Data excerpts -
***

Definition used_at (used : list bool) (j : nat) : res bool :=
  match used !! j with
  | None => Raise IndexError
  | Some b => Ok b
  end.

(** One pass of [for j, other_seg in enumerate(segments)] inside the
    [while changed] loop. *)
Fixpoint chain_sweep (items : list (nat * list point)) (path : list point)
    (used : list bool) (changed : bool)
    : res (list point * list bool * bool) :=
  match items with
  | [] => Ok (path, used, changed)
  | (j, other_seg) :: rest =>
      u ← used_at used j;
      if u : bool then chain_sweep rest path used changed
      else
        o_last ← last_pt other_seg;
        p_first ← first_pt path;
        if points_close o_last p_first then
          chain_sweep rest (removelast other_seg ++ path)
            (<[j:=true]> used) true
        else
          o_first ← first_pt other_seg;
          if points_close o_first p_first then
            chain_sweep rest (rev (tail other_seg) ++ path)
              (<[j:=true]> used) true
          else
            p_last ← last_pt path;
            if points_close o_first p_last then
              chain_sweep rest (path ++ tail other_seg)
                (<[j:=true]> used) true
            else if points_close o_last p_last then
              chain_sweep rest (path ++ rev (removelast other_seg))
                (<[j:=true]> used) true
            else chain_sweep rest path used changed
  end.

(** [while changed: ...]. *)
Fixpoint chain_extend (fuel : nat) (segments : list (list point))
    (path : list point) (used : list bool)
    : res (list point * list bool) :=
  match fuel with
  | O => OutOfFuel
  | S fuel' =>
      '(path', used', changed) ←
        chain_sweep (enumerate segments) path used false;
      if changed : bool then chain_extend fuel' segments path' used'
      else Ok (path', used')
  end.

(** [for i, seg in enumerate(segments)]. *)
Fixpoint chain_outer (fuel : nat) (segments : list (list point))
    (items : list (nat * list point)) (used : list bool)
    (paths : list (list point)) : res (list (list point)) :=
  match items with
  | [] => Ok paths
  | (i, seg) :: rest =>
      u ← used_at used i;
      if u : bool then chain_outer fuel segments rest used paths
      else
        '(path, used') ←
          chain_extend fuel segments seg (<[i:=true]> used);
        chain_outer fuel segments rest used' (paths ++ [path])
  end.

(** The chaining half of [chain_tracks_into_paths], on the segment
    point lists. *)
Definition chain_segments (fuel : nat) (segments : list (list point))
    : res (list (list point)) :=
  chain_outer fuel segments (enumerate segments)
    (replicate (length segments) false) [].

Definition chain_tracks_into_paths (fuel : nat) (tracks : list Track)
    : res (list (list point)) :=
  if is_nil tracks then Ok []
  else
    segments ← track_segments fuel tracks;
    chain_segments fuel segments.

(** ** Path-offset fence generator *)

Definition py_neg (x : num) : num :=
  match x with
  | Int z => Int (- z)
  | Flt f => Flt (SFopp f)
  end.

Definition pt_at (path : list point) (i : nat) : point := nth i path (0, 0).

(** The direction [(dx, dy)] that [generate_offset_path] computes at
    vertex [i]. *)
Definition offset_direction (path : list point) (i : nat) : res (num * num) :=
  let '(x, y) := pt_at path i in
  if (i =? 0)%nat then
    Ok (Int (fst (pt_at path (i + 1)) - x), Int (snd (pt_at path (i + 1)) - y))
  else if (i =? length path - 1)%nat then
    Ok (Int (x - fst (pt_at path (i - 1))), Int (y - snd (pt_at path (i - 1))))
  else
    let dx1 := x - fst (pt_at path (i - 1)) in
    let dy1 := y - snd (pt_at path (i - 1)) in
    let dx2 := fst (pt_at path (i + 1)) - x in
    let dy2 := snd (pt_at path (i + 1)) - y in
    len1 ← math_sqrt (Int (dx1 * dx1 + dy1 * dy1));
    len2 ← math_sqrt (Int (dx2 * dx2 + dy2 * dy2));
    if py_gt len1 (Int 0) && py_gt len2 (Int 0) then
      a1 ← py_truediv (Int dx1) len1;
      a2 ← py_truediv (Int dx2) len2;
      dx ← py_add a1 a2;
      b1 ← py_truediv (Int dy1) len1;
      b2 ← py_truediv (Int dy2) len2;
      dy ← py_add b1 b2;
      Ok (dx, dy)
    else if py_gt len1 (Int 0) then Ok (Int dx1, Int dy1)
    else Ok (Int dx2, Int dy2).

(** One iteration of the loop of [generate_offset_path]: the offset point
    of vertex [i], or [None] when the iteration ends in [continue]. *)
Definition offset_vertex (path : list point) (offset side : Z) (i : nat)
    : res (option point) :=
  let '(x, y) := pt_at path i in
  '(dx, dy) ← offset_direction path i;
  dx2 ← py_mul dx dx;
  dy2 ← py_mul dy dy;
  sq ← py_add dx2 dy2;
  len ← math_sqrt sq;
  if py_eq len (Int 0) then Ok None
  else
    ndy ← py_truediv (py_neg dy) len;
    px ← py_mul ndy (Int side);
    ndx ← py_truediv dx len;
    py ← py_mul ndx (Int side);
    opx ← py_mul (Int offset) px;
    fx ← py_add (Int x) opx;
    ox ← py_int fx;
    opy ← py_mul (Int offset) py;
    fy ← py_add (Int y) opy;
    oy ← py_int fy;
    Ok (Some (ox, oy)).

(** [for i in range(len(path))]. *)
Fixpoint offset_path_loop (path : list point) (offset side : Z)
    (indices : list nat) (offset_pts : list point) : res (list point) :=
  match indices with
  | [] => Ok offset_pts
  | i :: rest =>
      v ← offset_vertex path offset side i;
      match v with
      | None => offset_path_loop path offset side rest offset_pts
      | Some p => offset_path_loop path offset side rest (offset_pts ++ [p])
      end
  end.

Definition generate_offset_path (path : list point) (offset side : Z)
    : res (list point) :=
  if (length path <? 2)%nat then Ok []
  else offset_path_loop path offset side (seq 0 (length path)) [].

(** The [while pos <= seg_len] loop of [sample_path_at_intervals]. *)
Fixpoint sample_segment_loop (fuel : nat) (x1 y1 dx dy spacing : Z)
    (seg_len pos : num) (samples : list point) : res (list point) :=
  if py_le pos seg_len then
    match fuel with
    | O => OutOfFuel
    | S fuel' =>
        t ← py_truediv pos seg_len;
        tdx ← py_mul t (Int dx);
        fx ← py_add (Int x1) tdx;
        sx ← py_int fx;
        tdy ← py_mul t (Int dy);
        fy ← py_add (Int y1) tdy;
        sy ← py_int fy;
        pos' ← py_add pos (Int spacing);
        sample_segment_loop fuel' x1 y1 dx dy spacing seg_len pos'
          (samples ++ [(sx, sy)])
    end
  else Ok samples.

***

THE TASK -
The answer consists of every entry, returned exactly.

EXPECTED ANSWER -
Definition used_at (used : list bool) (j : nat) : res bool :=
  match used !! j with
  | None => Raise IndexError
  | Some b => Ok b
  end.

(** One pass of [for j, other_seg in enumerate(segments)] inside the
    [while changed] loop. *)
Fixpoint chain_sweep (items : list (nat * list point)) (path : list point)
    (used : list bool) (changed : bool)
    : res (list point * list bool * bool) :=
  match items with
  | [] => Ok (path, used, changed)
  | (j, other_seg) :: rest =>
      u ← used_at used j;
      if u : bool then chain_sweep rest path used changed
      else
        o_last ← last_pt other_seg;
        p_first ← first_pt path;
        if points_close o_last p_first then
          chain_sweep rest (removelast other_seg ++ path)
            (<[j:=true]> used) true
        else
          o_first ← first_pt other_seg;
          if points_close o_first p_first then
            chain_sweep rest (rev (tail other_seg) ++ path)
              (<[j:=true]> used) true
          else
            p_last ← last_pt path;
            if points_close o_first p_last then
              chain_sweep rest (path ++ tail other_seg)
                (<[j:=true]> used) true
            else if points_close o_last p_last then
              chain_sweep rest (path ++ rev (removelast other_seg))
                (<[j:=true]> used) true
            else chain_sweep rest path used changed
  end.

(** [while changed: ...]. *)
Fixpoint chain_extend (fuel : nat) (segments : list (list point))
    (path : list point) (used : list bool)
    : res (list point * list bool) :=
  match fuel with
  | O => OutOfFuel
  | S fuel' =>
      '(path', used', changed) ←
        chain_sweep (enumerate segments) path used false;
      if changed : bool then chain_extend fuel' segments path' used'
      else Ok (path', used')
  end.

(** [for i, seg in enumerate(segments)]. *)
Fixpoint chain_outer (fuel : nat) (segments : list (list point))
    (items : list (nat * list point)) (used : list bool)
    (paths : list (list point)) : res (list (list point)) :=
  match items with
  | [] => Ok paths
  | (i, seg) :: rest =>
      u ← used_at used i;
      if u : bool then chain_outer fuel segments rest used paths
      else
        '(path, used') ←
          chain_extend fuel segments seg (<[i:=true]> used);
        chain_outer fuel segments rest used' (paths ++ [path])
  end.

(** The chaining half of [chain_tracks_into_paths], on the segment
    point lists. *)
Definition chain_segments (fuel : nat) (segments : list (list point))
    : res (list (list point)) :=
  chain_outer fuel segments (enumerate segments)
    (replicate (length segments) false) [].

Definition chain_tracks_into_paths (fuel : nat) (tracks : list Track)
    : res (list (list point)) :=
  if is_nil tracks then Ok []
  else
    segments ← track_segments fuel tracks;
    chain_segments fuel segments.

(** ** Path-offset fence generator *)

Definition py_neg (x : num) : num :=
  match x with
  | Int z => Int (- z)
  | Flt f => Flt (SFopp f)
  end.

Definition pt_at (path : list point) (i : nat) : point := nth i path (0, 0).

(** The direction [(dx, dy)] that [generate_offset_path] computes at
    vertex [i]. *)
Definition offset_direction (path : list point) (i : nat) : res (num * num) :=
  let '(x, y) := pt_at path i in
  if (i =? 0)%nat then
    Ok (Int (fst (pt_at path (i + 1)) - x), Int (snd (pt_at path (i + 1)) - y))
  else if (i =? length path - 1)%nat then
    Ok (Int (x - fst (pt_at path (i - 1))), Int (y - snd (pt_at path (i - 1))))
  else
    let dx1 := x - fst (pt_at path (i - 1)) in
    let dy1 := y - snd (pt_at path (i - 1)) in
    let dx2 := fst (pt_at path (i + 1)) - x in
    let dy2 := snd (pt_at path (i + 1)) - y in
    len1 ← math_sqrt (Int (dx1 * dx1 + dy1 * dy1));
    len2 ← math_sqrt (Int (dx2 * dx2 + dy2 * dy2));
    if py_gt len1 (Int 0) && py_gt len2 (Int 0) then
      a1 ← py_truediv (Int dx1) len1;
      a2 ← py_truediv (Int dx2) len2;
      dx ← py_add a1 a2;
      b1 ← py_truediv (Int dy1) len1;
      b2 ← py_truediv (Int dy2) len2;
      dy ← py_add b1 b2;
      Ok (dx, dy)
    else if py_gt len1 (Int 0) then Ok (Int dx1, Int dy1)
    else Ok (Int dx2, Int dy2).

(** One iteration of the loop of [generate_offset_path]: the offset point
    of vertex [i], or [None] when the iteration ends in [continue]. *)
Definition offset_vertex (path : list point) (offset side : Z) (i : nat)
    : res (option point) :=
  let '(x, y) := pt_at path i in
  '(dx, dy) ← offset_direction path i;
  dx2 ← py_mul dx dx;
  dy2 ← py_mul dy dy;
  sq ← py_add dx2 dy2;
  len ← math_sqrt sq;
  if py_eq len (Int 0) then Ok None
  else
    ndy ← py_truediv (py_neg dy) len;
    px ← py_mul ndy (Int side);
    ndx ← py_truediv dx len;
    py ← py_mul ndx (Int side);
    opx ← py_mul (Int offset) px;
    fx ← py_add (Int x) opx;
    ox ← py_int fx;
    opy ← py_mul (Int offset) py;
    fy ← py_add (Int y) opy;
    oy ← py_int fy;
    Ok (Some (ox, oy)).

(** [for i in range(len(path))]. *)
Fixpoint offset_path_loop (path : list point) (offset side : Z)
    (indices : list nat) (offset_pts : list point) : res (list point) :=
  match indices with
  | [] => Ok offset_pts
  | i :: rest =>
      v ← offset_vertex path offset side i;
      match v with
      | None => offset_path_loop path offset side rest offset_pts
      | Some p => offset_path_loop path offset side rest (offset_pts ++ [p])
      end
  end.

Definition generate_offset_path (path : list point) (offset side : Z)
    : res (list point) :=
  if (length path <? 2)%nat then Ok []
  else offset_path_loop path offset side (seq 0 (length path)) [].

(** The [while pos <= seg_len] loop of [sample_path_at_intervals]. *)
Fixpoint sample_segment_loop (fuel : nat) (x1 y1 dx dy spacing : Z)
    (seg_len pos : num) (samples : list point) : res (list point) :=
  if py_le pos seg_len then
    match fuel with
    | O => OutOfFuel
    | S fuel' =>
        t ← py_truediv pos seg_len;
        tdx ← py_mul t (Int dx);
        fx ← py_add (Int x1) tdx;
        sx ← py_int fx;
        tdy ← py_mul t (Int dy);
        fy ← py_add (Int y1) tdy;
        sy ← py_int fy;
        pos' ← py_add pos (Int spacing);
        sample_segment_loop fuel' x1 y1 dx dy spacing seg_len pos'
          (samples ++ [(sx, sy)])
    end
  else Ok samples.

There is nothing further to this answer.